L'altro accessorio metallico relativo alle monture del 1879 è l'asta del bandierone, riusata anche per il “figurino” del 1888.
La Gradinata dell'Araldica
Sul fondo della sala, la monumentale scalinata in cemento costruita nel 2014, ha dato spunto per un'installazione denominata la ‘gradinata araldica’, dove, tramite lastre metalliche quadrate, sono stati riprodotti gli stemmi della Pantera; dalla xilografia pubblicata nel 1599 nel frontespizio delle Stanze cantate dagli Asiatici Cacciatori rappresentati dalla Contrada della Pantera, alla modernissima testa di pantera dipinta da Eduardo Arrojo nel palio del 16 agosto 1991.
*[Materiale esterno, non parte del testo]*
(** * App discovery and classification engine

    A shallow embedding of the core routines of the app store
    ([modules/app_utils.py] and the class [ColabAppStoreCore] of
    [scripts/app_store_core.py]): the heuristic classifier, the filesystem
    prober, the repository scanner and the category organizer.

    Python values are modelled as follows.
    - [str] is [string]; [str.lower] folds the ASCII letters only, which is
      what Python does on ASCII text.
    - [pathlib.Path] is the list of its components; [name], [parent],
      [suffix] and [stem] follow [pathlib.PurePath].
    - a [dict] iterated in order is an association list in insertion order;
      a [dict] used for lookup only is a [gmap].
    - an exception is the [Raise] outcome of the [result] monad, and
      [try ... except] is [catch]. *)

From Stdlib Require Import ZArith NArith List Bool Ascii String Lia.
From Stdlib Require Import Sorting.Sorted Sorting.Permutation.
From Stdlib Require Import DecimalString.
From stdpp Require Import gmap strings list fin_maps.

Local Open Scope string_scope.
Local Open Scope list_scope.

(** ** Python strings *)

Module PyStr.

(** [c.lower()] on one ASCII character. *)
Definition lower_char (c : ascii) : ascii :=
  let n := N_of_ascii c in
  if ((65 <=? n) && (n <=? 90))%N then ascii_of_N (n + 32) else c.

(** [s.lower()]. *)
Fixpoint lower (s : string) : string :=
  match s with
  | EmptyString => EmptyString
  | String c s' => String (lower_char c) (lower s')
  end.
(** ** Failure of the requirement check *)

(** C10.  When the connection succeeds and [checkSystemRequirements] fails,
    the record that is saved differs from the initial record (lines 97-102)
    only in [Status] and [Error]: [CurrentStep] is still "Initializing",
    since the requirement check sets no step marker of its own. *)
Theorem C10_requirements_failure_keeps_initializing :
  forall W (sys : System W) config ip st s ex st' client st1 err st2,
    main_loop_body sys config ip st = ((s, ex), st') ->
    Reaches sys config ip st client Connected st1 ->
    checkSystemRequirements sys client st1 = (Some err, st2) ->
    let initial :=
      mkSetupStatus ip (start_time sys st) TimeZero "Initializing" "In Progress"
                    EmptyString [] in
    s = set_Error (set_Status initial "Failed")
                  ("System requirements check failed: " ++ err) /\
    CurrentStep s = "Initializing" /\
    st' = snd (saveStatus sys s st2) /\
    (forall data, json_MarshalIndent sys s = Ok data ->
       exists pre res,
         events_of (main_loop_body sys config ip) st =
         (pre ++ [EvWriteFile (statusFile sys ip) data 420 res])%list).
Proof.
  intros W sys config ip st s ex st' client st1 err st2 E RC EC initial.
  assert (R : HostRun sys config ip st
                (failed sys ip st "Initializing"
                        ("System requirements check failed: " ++ err) [])
                (ExitRequirements err) st2
                (snd (saveStatus sys
                        (failed sys ip st "Initializing"
                                ("System requirements check failed: " ++ err) [])
                        st2)))
    by (eapply RunRequirementsFailed; eauto).
  pose proof (proj2 (main_loop_body_iff sys config ip st _ _ _) (ex_intro _ _ R)) as E'.
  rewrite E in E'. injection E' as -> -> ->.
  destruct (main_loop_body_events _ _ _ _ _ _ _ _ R) as (pre & Ev & _).
  repeat split; try reflexivity.
  intros data M.
  pose proof (saveStatus_events sys _ data st2 M) as SE.
  exists pre. eexists. rewrite Ev. cbn [finish]. rewrite app_nil_r.
  f_equal. exact SE.
Qed.

(** The host is reached and its first check command fails. *)
Lemma C10_requirements_failure_keeps_initializing_witness :
  let sys := Script.sys [] ["uname -a"] false in
  let r := main_loop_body sys Script.config "h1" Script.st0 in
  (exists st1 err st2,
      Reaches sys Script.config "h1" Script.st0 2 Connected st1 /\
      checkSystemRequirements sys 2 st1 = (Some err, st2)) /\
  CurrentStep (fst (fst r)) = "Initializing" /\
  Status (fst (fst r)) = "Failed".
Proof.
  intros sys r.
  script_connect (Script.sys [] ["uname -a"] false) Script.config "h1" Script.st0 R0.
  lazymatch type of R0 with
  | Reaches _ _ _ _ _ _ ?st1 =>
      script_call (checkSystemRequirements (Script.sys [] ["uname -a"] false) 2) st1 EC
  end.
  split; [eauto|].
  pose proof (C10_requirements_failure_keeps_initializing
                nat (Script.sys [] ["uname -a"] false) Script.config "h1" Script.st0
                (fst (fst r)) (snd (fst r)) (snd r) 2 _ _ _
                ltac:(vm_compute; reflexivity) R0 EC) as H.
  split; [apply H|].
  destruct H as (-> & _). reflexivity.
Defined.
(** [mousedown] on the probe.  [containerRect] is the box of the
    container, [probeOffsetLeft] and [probeOffsetTop] are the probe's
    [offsetLeft] and [offsetTop]. *)
Definition probe_mousedown (e : MouseEvent) (containerRect : DOMRect)
           (probeOffsetLeft probeOffsetTop : Q) (d : DragVars) : DragVars :=
  {| isDragging := true;
     offsetX := (clientX e - (left containerRect + probeOffsetLeft))%Q;
     offsetY := (clientY e - (top containerRect + probeOffsetTop))%Q |}.

(** The position [mousemove] writes into [probe.style.left] and
    [probe.style.top]; [None] when the listener returns at once because
    nothing is being dragged.  [probeWidth] and [probeHeight] are the
    probe's [offsetWidth] and [offsetHeight]. *)
Definition drag_position (e : MouseEvent) (containerRect : DOMRect)
           (probeWidth probeHeight : Q) (d : DragVars) : option (Q * Q) :=
  if negb (isDragging d) then None
  else
    let newLeft := (clientX e - left containerRect - offsetX d)%Q in
    let newTop := (clientY e - top containerRect - offsetY d)%Q in
    (* Constrain within container *)
    let maxLeft := (width containerRect - probeWidth)%Q in
    let maxTop := (height containerRect - probeHeight)%Q in
    let newLeft := Math_max 0 (Math_min newLeft maxLeft) in
    let newTop := Math_max 0 (Math_min newTop maxTop) in
    Some (newLeft, newTop).

(* ===================================================================== *)
(** ** Tutorial slideshow *)
(* ===================================================================== *)

Record Slide : Type := {
  slideNum : nat;
  slideText : string;
  imageSrc : string;
  altText : string
}.

(** The double quote of the third slide's text. *)
Definition dquote : string := String (Ascii.ascii_of_nat 34) EmptyString.

Definition tutorialSlides : list Slide :=
  [ {| slideNum := 1;
       slideText := "Use your mouse to drag the ultrasound probe over the circular zones on the body to see different ultrasound images.";
       imageSrc := "Echo_images/tutorial/tutorial1.png";
       altText := "Tutorial Step 1: Dragging the probe." |};
    {| slideNum := 2;
       slideText := "The probe automatically rotates and adjusts its tail position based on the position of the probe on the body";
       imageSrc := "Echo_images/tutorial/tutorial2.png";
       altText := "Tutorial Step 2: Probe rotation and tail adjustment." |};
    {| slideNum := 3;
       slideText := "When placing the probe on the intercostal space, you can click the "
                    ++ dquote ++ "Switch View" ++ dquote ++
                    " button to switch between parasternal long-axis and short-axis views.";
       imageSrc := "Echo_images/tutorial/tutorial3.png";
       altText := "Tutorial Step 3: Switching between long-axis and short-axis views." |};
    {| slideNum := 4;
       slideText := "Answer questions by clicking on the correct anatomical structures in the ultrasound image.";
       imageSrc := "Echo_images/tutorial/tutorial4.png";
       altText := "Tutorial Step 4: Answering questions by clicking structures." |};
    {| slideNum := 5;
       slideText := "After selecting an answer, you will receive immediate feedback indicating whether your choice was correct or incorrect.";
       imageSrc := "Echo_images/tutorial/tutorial5.png";
       altText := "Tutorial Step 5: Immediate feedback on answers." |};
    {| slideNum := 6;
       slideText := "For the Simulation Mode, you can click on the circles to check what anatomical structure they represent.";
       imageSrc := "Echo_images/tutorial/tutorial6.png";
       altText := "Tutorial Step 6: Checking anatomical structures." |};
    {| slideNum := 7;
       slideText := "You can exit the Simulation anytime by using the 'Exit To Menu' button.";
       imageSrc := "Echo_images/tutorial/tutorial7.png";
       altText := "Tutorial Step 7: Exiting the Simulation." |};
    {| slideNum := 8;
       slideText := "You can review these instructions anytime by clicking the 'Instructions' button.";
       imageSrc := "Echo_images/tutorial/tutorial8.png";
       altText := "Tutorial Step 8: Reviewing instructions." |} ].

(** The script variable [currentSlide] and the part of the page the
    slideshow writes to; [consoleErrors] collects [console.error]. *)
Record Tutorial : Type := {
  currentSlide : nat;
  tutorialText : string;
  tutorialImageSrc : string;
  tutorialImageAlt : string;
  slideIndicator : string;
  prevSlideButtonHidden : bool;
  nextSlideButtonHidden : bool;
  closeTutorialButtonHidden : bool;
  tutorialOverlayHidden : bool;
  consoleErrors : list string
}.

Definition updateSlideshow (t : Tutorial) : Tutorial :=
  match at_pos tutorialSlides (currentSlide t) with
  | None =>
      {| currentSlide := currentSlide t;
         tutorialText := tutorialText t;
         tutorialImageSrc := tutorialImageSrc t;
         tutorialImageAlt := tutorialImageAlt t;
         slideIndicator := slideIndicator t;
         prevSlideButtonHidden := prevSlideButtonHidden t;
         nextSlideButtonHidden := nextSlideButtonHidden t;
         closeTutorialButtonHidden := closeTutorialButtonHidden t;
         tutorialOverlayHidden := tutorialOverlayHidden t;
         consoleErrors :=
           app (consoleErrors t)
               ["No data found for slide " ++ nat_str (currentSlide t)] |}
  | Some currentSlideData =>
      let isFirstSlide := Nat.eqb (currentSlide t) 1 in
      let isLastSlide :=
        Nat.eqb (currentSlide t) (List.length tutorialSlides) in
      {| currentSlide := currentSlide t;
         tutorialText := slideText currentSlideData;
         tutorialImageSrc := imageSrc currentSlideData;
         tutorialImageAlt := altText currentSlideData;
         slideIndicator :=
           nat_str (currentSlide t) ++ " of " ++
           nat_str (List.length tutorialSlides);
         prevSlideButtonHidden := isFirstSlide;
         nextSlideButtonHidden := isLastSlide;
         closeTutorialButtonHidden := negb isLastSlide;
         tutorialOverlayHidden := tutorialOverlayHidden t;
         consoleErrors := consoleErrors t |}
  end.

Definition set_currentSlide (n : nat) (t : Tutorial) : Tutorial :=
  {| currentSlide := n;
     tutorialText := tutorialText t;
     tutorialImageSrc := tutorialImageSrc t;
     tutorialImageAlt := tutorialImageAlt t;
     slideIndicator := slideIndicator t;
     prevSlideButtonHidden := prevSlideButtonHidden t;
     nextSlideButtonHidden := nextSlideButtonHidden t;
     closeTutorialButtonHidden := closeTutorialButtonHidden t;
     tutorialOverlayHidden := tutorialOverlayHidden t;
     consoleErrors := consoleErrors t |}.

Definition set_tutorialOverlayHidden (b : bool) (t : Tutorial) : Tutorial :=
  {| currentSlide := currentSlide t;
     tutorialText := tutorialText t;
     tutorialImageSrc := tutorialImageSrc t;
     tutorialImageAlt := tutorialImageAlt t;
     slideIndicator := slideIndicator t;
     prevSlideButtonHidden := prevSlideButtonHidden t;
     nextSlideButtonHidden := nextSlideButtonHidden t;
     closeTutorialButtonHidden := closeTutorialButtonHidden t;
     tutorialOverlayHidden := b;
     consoleErrors := consoleErrors t |}.

(** Both buttons that open the tutorial have the same listener. *)
Definition tutorialButton_click (t : Tutorial) : Tutorial :=
  let t := set_tutorialOverlayHidden false t in
  let t := set_currentSlide 1 t in
  updateSlideshow t.

(** Both buttons that close the tutorial have the same listener. *)
Definition closeTutorial_click (t : Tutorial) : Tutorial :=
  set_tutorialOverlayHidden true t.

Definition nextSlideButton_click (t : Tutorial) : Tutorial :=
  if Nat.ltb (currentSlide t) (List.length tutorialSlides)
  then updateSlideshow (set_currentSlide (currentSlide t + 1) t)
  else t.

Definition prevSlideButton_click (t : Tutorial) : Tutorial :=
  if Nat.ltb 1 (currentSlide t)
  then updateSlideshow (set_currentSlide (currentSlide t - 1) t)
  else t.

Inductive TutorialEvent : Type :=
| OpenTutorial
| CloseTutorial
| NextSlide
| PrevSlide.

Definition tutorial_handle (e : TutorialEvent) (t : Tutorial) : Tutorial :=
  match e with
  | OpenTutorial => tutorialButton_click t
  | CloseTutorial => closeTutorial_click t
  | NextSlide => nextSlideButton_click t
  | PrevSlide => prevSlideButton_click t
  end.

Definition tutorial_run (es : list TutorialEvent) (t : Tutorial) : Tutorial :=
  fold_left (fun t e => tutorial_handle e t) es t.

(** The page once [DOMContentLoaded] has run; the text and the image are
    what the document declares. *)
Definition tutorial_loaded (txt src alt : string) : Tutorial :=
  {| currentSlide := 1;
     tutorialText := txt;
     tutorialImageSrc := src;
     tutorialImageAlt := alt;
     slideIndicator := "1 of " ++ nat_str (List.length tutorialSlides);
     prevSlideButtonHidden := true;
     nextSlideButtonHidden := false;
     closeTutorialButtonHidden := true;
     tutorialOverlayHidden := true;
     consoleErrors := [] |}.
Quella delle Contrade è un’araldica molto particolare, che ha costantemente seguito il mutare dei tempi e dei gusti rimanendo però del tutto indifferente alle rigide regole di quella nobiliare.
Negli stemmi delle Contrade, per esempio, la corona veniva aggiunta o meno, secondo l’estro dell’artigiano che eseguiva lo stemma, e anche l’animale simbolo non era rappresentato in maniera coerente: infatti vediamo che la pantera è stata raffigurata rampante, passante, posata e addirittura in fuga, inseguita da un cavaliere armato di lancia, come risulta nelle pitture della saletta Bastianini e nelle repliche di antiche bandiere, conservate nella Sala delle adunanze.
Questo modo di rappresentare gli stemmi, popolaresco quanto vivace, fu ‘bloccato’ dalla Consulta Araldica del Regno d’Italia, che nel 1889, in ricordo di una visita a Siena di due anni prima di re Umberto I e della regina Margherita, concesse alle Contrade elementi araldici relativi ai Savoia, come le iniziali dei regnanti, margherite, nodi e croci sabaude.